(** C9.  Copying a [StateVariable] whose [isSet] is false raises
    [UnknownStateError]: the read of [self.value] goes through
    [StateVariable._get].  No copy is returned; the receiver is unchanged,
    and the world differs only by the counter, moved by the instance built
    before the read. *)
Theorem copy_unset_StateVariable_raises (self : attribute) (w : world) :
  __class__ self = StateVariable ->
  _isset self = false ->
  CollectableAttribute___copy__ (self, w)
  = (Raise UnknownStateError,
     (self, with_counter (CollectableAttribute__instance_index w + 1) w)).
Proof.
  intros Hcls Hset. rewrite CollectableAttribute___copy___eq. cbn zeta.
  rewrite CollectableAttribute__getVirtual_eq, Hcls, Hset. reflexivity.
Qed.

Lemma copy_unset_StateVariable_raises_witness :
  CollectableAttribute___copy__ (score_unset, quiet)
  = (Raise UnknownStateError, (score_unset, with_counter 1 quiet)).
Proof.
  exact (copy_unset_StateVariable_raises score_unset quiet eq_refl eq_refl).
Defined.

(** The stale instance is what construction with a value followed by
    [reset()] leaves. *)
Lemma weight_stale_reached :
  construct (NewCollectableAttribute (VStr "weight") VNone None (VInt 5))
    quiet
  = (Ok weight_set, with_counter 1 quiet)
  /\ self_reset (weight_set, quiet) = (Ok tt, (weight_stale, quiet)).
Proof. split; reflexivity. Qed.

(** C10, as stated, fails on an instance that was assigned and then reset:
    its [isSet] is false, yet the copy holds 5, not [None]. *)
Lemma copy_of_reset_attribute_not_None :
  __class__ weight_stale = CollectableAttribute
  /\ _isset weight_stale = false
  /\ ~ (exists copied s',
          CollectableAttribute___copy__ (weight_stale, quiet)
          = (Ok copied, s')
          /\ _isset copied = true
          /\ _value copied = VNone).
Proof.
  repeat split. intros (copied & s' & Hrun & _ & Hval).
  vm_compute in Hrun. injection Hrun as <- _.
  discriminate Hval.
Qed.

(** C10, amended.  Copying an instance of the base class whose [isSet] is
    false succeeds; the copy has [isSet] true, and its value is the shallow
    copy of whatever the value slot of the original holds: [None] when
    nothing was ever assigned, the value from before the [reset()]
    otherwise. *)
Theorem copy_unset_base_copies_slot (self : attribute) (w : world) :
  __class__ self = CollectableAttribute ->
  _isset self = false ->
  allocated (lists w) (_value self) = true ->
  exists copied w',
    CollectableAttribute___copy__ (self, w) = (Ok copied, (self, w'))
    /\ __class__ copied = CollectableAttribute
    /\ _isset copied = true
    /\ is_shallow_copy (lists w) (lists w') (_value self) (_value copied)
    /\ (_value self = VNone -> _value copied = VNone).
Proof.
  intros Hcls Hset Halloc.
  rewrite CollectableAttribute___copy___eq. cbn zeta.
  rewrite CollectableAttribute__getVirtual_eq, Hcls.
  destruct (copy_copy_shallow (_value self)
              (with_counter (CollectableAttribute__instance_index w + 1) w)
              Halloc) as (v' & w' & Hcopy & Hshallow & _).
  rewrite Hcopy. eexists _, w'. split; [reflexivity |].
  cbn. repeat split; [exact Hshallow |].
  intros Hnone. rewrite Hnone in Hshallow. apply Hshallow.
Qed.

Lemma copy_unset_base_copies_slot_witness :
  exists copied w',
    CollectableAttribute___copy__ (weight_unset, quiet)
    = (Ok copied, (weight_unset, w'))
    /\ __class__ copied = CollectableAttribute
    /\ _isset copied = true
    /\ is_shallow_copy (lists quiet) (lists w') VNone (_value copied)
    /\ (VNone = VNone -> _value copied = VNone).
Proof.
  exact (copy_unset_base_copies_slot weight_unset quiet
           eq_refl eq_refl eq_refl).
Defined.

(** ** What a copy shares *)

Lemma closed_items (h : heap) (l : loc) (items : list pyval) (x : pyval) :
  closed h = true -> nth_error h l = Some items -> In x items ->
  allocated h x = true.
Proof.
  intros Hclosed Hl Hx. unfold closed in Hclosed.
  rewrite forallb_forall in Hclosed.
  specialize (Hclosed items (nth_error_In _ _ Hl)).
  rewrite forallb_forall in Hclosed. auto.
Qed.
Lemma read_raised (arguments : JSONDict) (w w' : W) (e : exn) (trace : list event) :
  exec os (_call_kmsg_read cfg arguments) w = (Raised e, w', trace) ->
  is_MCPError e = true -> raised_by_popen os e.
Proof.
  destruct (nonempty (arg_chat arguments)) eqn:Hchat.
  2:{ unfold _call_kmsg_read. rewrite Hchat. simpl. discriminate. }
  destruct (py_int (get_or arguments "limit" (JInt 20))) as [raw|exc] eqn:Hlimit.
  - rewrite (exec_call_kmsg_read cfg os arguments w Hchat Hlimit). cbv zeta.
    destruct (exec os (run (read_cmd cfg arguments (clamp_limit raw))
                           (read_timeout cfg arguments)) w)
      as [[[first|exc] w1] tr1] eqn:Hrun.
    + rewrite exec_read_after_first.
      destruct (retry_due (arg_deep_recovery cfg arguments) first).
      * rewrite exec_read_retry.
        destruct (exec os (run (read_cmd cfg arguments (clamp_limit raw) ++ DEEP_RETRY_FLAG)%list
                               (15 # 1)) w1)
          as [[[second|exc] w2] tr2] eqn:Hretry.
        -- unfold retry_verdict.
           destruct ((returncode second =? 0)%Z && negb (timed_out second));
             [|discriminate].
           destruct (read_success cfg arguments second) as [payload|exc] eqn:Hs;
             [discriminate|].
           intros E Hmcp; inversion E; subst.
           rewrite (read_success_raised _ _ Hs) in Hmcp. discriminate Hmcp.
        -- cbn [retry_verdict]. intros E _; inversion E; subst.
           apply (run_raised _ _ _ Hretry).
      * unfold single_run_verdict.
        destruct (timed_out first); [discriminate|].
        destruct (negb (returncode first =? 0)%Z); [discriminate|].
        destruct (read_success cfg arguments first) as [payload|exc] eqn:Hs;
          [discriminate|].
        intros E Hmcp; inversion E; subst.
        rewrite (read_success_raised _ _ Hs) in Hmcp. discriminate Hmcp.
    + intros E _; inversion E; subst. apply (run_raised _ _ _ Hrun).
  - pose proof (py_int_raised _ Hlimit) as Hbuiltin.
    unfold _call_kmsg_read. rewrite Hchat, Hlimit. cbn [negb].
    destruct exc as [code message data|cls text]; [discriminate Hbuiltin|].
    destruct cls; cbn [exec]; intros E Hmcp; inversion E; subst; discriminate Hmcp.
Qed.
Lemma Contains_char_cons (ch c : ascii) (s : string) :
  Contains (String c s) (String ch "") =
  if ascii_dec ch c then true else Contains s (String ch "").
Proof.
  cbn [Contains]. rewrite prefix_char. now destruct (ascii_dec ch c).
Qed.

Lemma Contains_char_app (ch : ascii) (a b : string) :
  Contains (a ++ b) (String ch "") =
  Contains a (String ch "") || Contains b (String ch "").
Proof.
  induction a as [|c a IH].
  - reflexivity.
  - cbn [String.append]. rewrite !Contains_char_cons.
    destruct (ascii_dec ch c); [reflexivity | exact IH].
Qed.

(** [strings.Replace(s, "?", new, 1)] on a text without ["?"]. *)
Lemma ReplaceFirst_absent (ch : ascii) (s new : string) :
  Contains s (String ch "") = false -> ReplaceFirst s (String ch "") new = s.
Proof.
  induction s as [|c s IH]; intros Hno.
  - reflexivity.
  - rewrite Contains_char_cons in Hno. cbn [ReplaceFirst]. rewrite prefix_char.
    destruct (ascii_dec ch c); [discriminate|]. now rewrite IH.
Qed.

(** ... and on a text whose first ["?"] comes after [pre]. *)
Lemma ReplaceFirst_first (ch : ascii) (pre rest new : string) :
  Contains pre (String ch "") = false ->
  ReplaceFirst (pre ++ String ch rest) (String ch "") new = pre ++ new ++ rest.
Proof.
  induction pre as [|c pre IH]; intros Hno.
  - cbn [String.append ReplaceFirst]. rewrite prefix_char.
    destruct (ascii_dec ch ch); [reflexivity | congruence].
  - rewrite Contains_char_cons in Hno. cbn [String.append ReplaceFirst].
    rewrite prefix_char.
    destruct (ascii_dec ch c); [discriminate|]. now rewrite IH.
Qed.

Lemma substitute_none (args : list Value) (s : string) :
  no_question_mark s ->
  fold_left (fun f arg => ReplaceFirst f "?" (render arg)) args s = s.
Proof.
  intros Hno. induction args as [|arg args IH]; [reflexivity|].
  cbn [fold_left]. now rewrite ReplaceFirst_absent.
Qed.

Lemma substitute_all (args : list Value) (pieces : list string) (pre : string) :
  no_question_mark pre ->
  Forall no_question_mark pieces ->
  Forall (fun arg => no_question_mark (render arg)) args ->
  fold_left (fun f arg => ReplaceFirst f "?" (render arg)) args
            (pre ++ placeholders pieces)
  = pre ++ filled args pieces.
Proof.
  revert pieces pre. induction args as [|arg args IH]; intros pieces pre Hpre Hps Hargs.
  - now destruct pieces.
  - destruct pieces as [|p ps].
    + cbn [placeholders filled]. rewrite append_empty.
      now apply substitute_none.
    + cbn [placeholders filled fold_left].
      change ("?" ++ p ++ placeholders ps) with (String "?" (p ++ placeholders ps)).
      rewrite ReplaceFirst_first by exact Hpre.
      inversion Hps; subst. inversion Hargs; subst.
      rewrite <- !append_assoc.
      rewrite IH; try assumption.
      * now rewrite !append_assoc.
      * unfold no_question_mark in *. rewrite !Contains_char_app.
        now rewrite Hpre, H3, H1.
Qed.

(** X7: on a statement without ["$"] whose pieces between the placeholders
    hold no ["?"], and with arguments whose printed values hold no ["?"], the
    formatter puts the i-th value at the i-th placeholder: arguments beyond
    the last placeholder are dropped and placeholders beyond the last
    argument are left in the text. *)
Theorem X7_formatter_fills_placeholders_in_order
    (pre : string) (pieces : list string) (args : list Value) :
  Contains (pre ++ placeholders pieces) "$" = false ->
  no_question_mark pre ->
  Forall no_question_mark pieces ->
  Forall (fun arg => no_question_mark (render arg)) args ->
  formatQueryWithArgs (pre ++ placeholders pieces) args = pre ++ filled args pieces.
Proof.
  intros Hdollar Hpre Hps Hargs.
  destruct args as [|arg args].
  - cbn [formatQueryWithArgs]. now destruct pieces.
  - unfold formatQueryWithArgs.
    rewrite (format_loop_question _ (arg :: args) Hdollar).
    now apply substitute_all.
Qed.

ACTION ITEM
Retype only this portion of the data above: the line containing "weight_set, with_counter 1 quiet)", the line containing "Theorem copy_unset_base_copies_slot (self", and all lines between them, exactly.

RESPONSE
  = (Ok weight_set, with_counter 1 quiet)
  /\ self_reset (weight_set, quiet) = (Ok tt, (weight_stale, quiet)).
Proof. split; reflexivity. Qed.

(** C10, as stated, fails on an instance that was assigned and then reset:
    its [isSet] is false, yet the copy holds 5, not [None]. *)
Lemma copy_of_reset_attribute_not_None :
  __class__ weight_stale = CollectableAttribute
  /\ _isset weight_stale = false
  /\ ~ (exists copied s',
          CollectableAttribute___copy__ (weight_stale, quiet)
          = (Ok copied, s')
          /\ _isset copied = true
          /\ _value copied = VNone).
Proof.
  repeat split. intros (copied & s' & Hrun & _ & Hval).
  vm_compute in Hrun. injection Hrun as <- _.
  discriminate Hval.
Qed.

(** C10, amended.  Copying an instance of the base class whose [isSet] is
    false succeeds; the copy has [isSet] true, and its value is the shallow
    copy of whatever the value slot of the original holds: [None] when
    nothing was ever assigned, the value from before the [reset()]
    otherwise. *)
Theorem copy_unset_base_copies_slot (self : attribute) (w : world) :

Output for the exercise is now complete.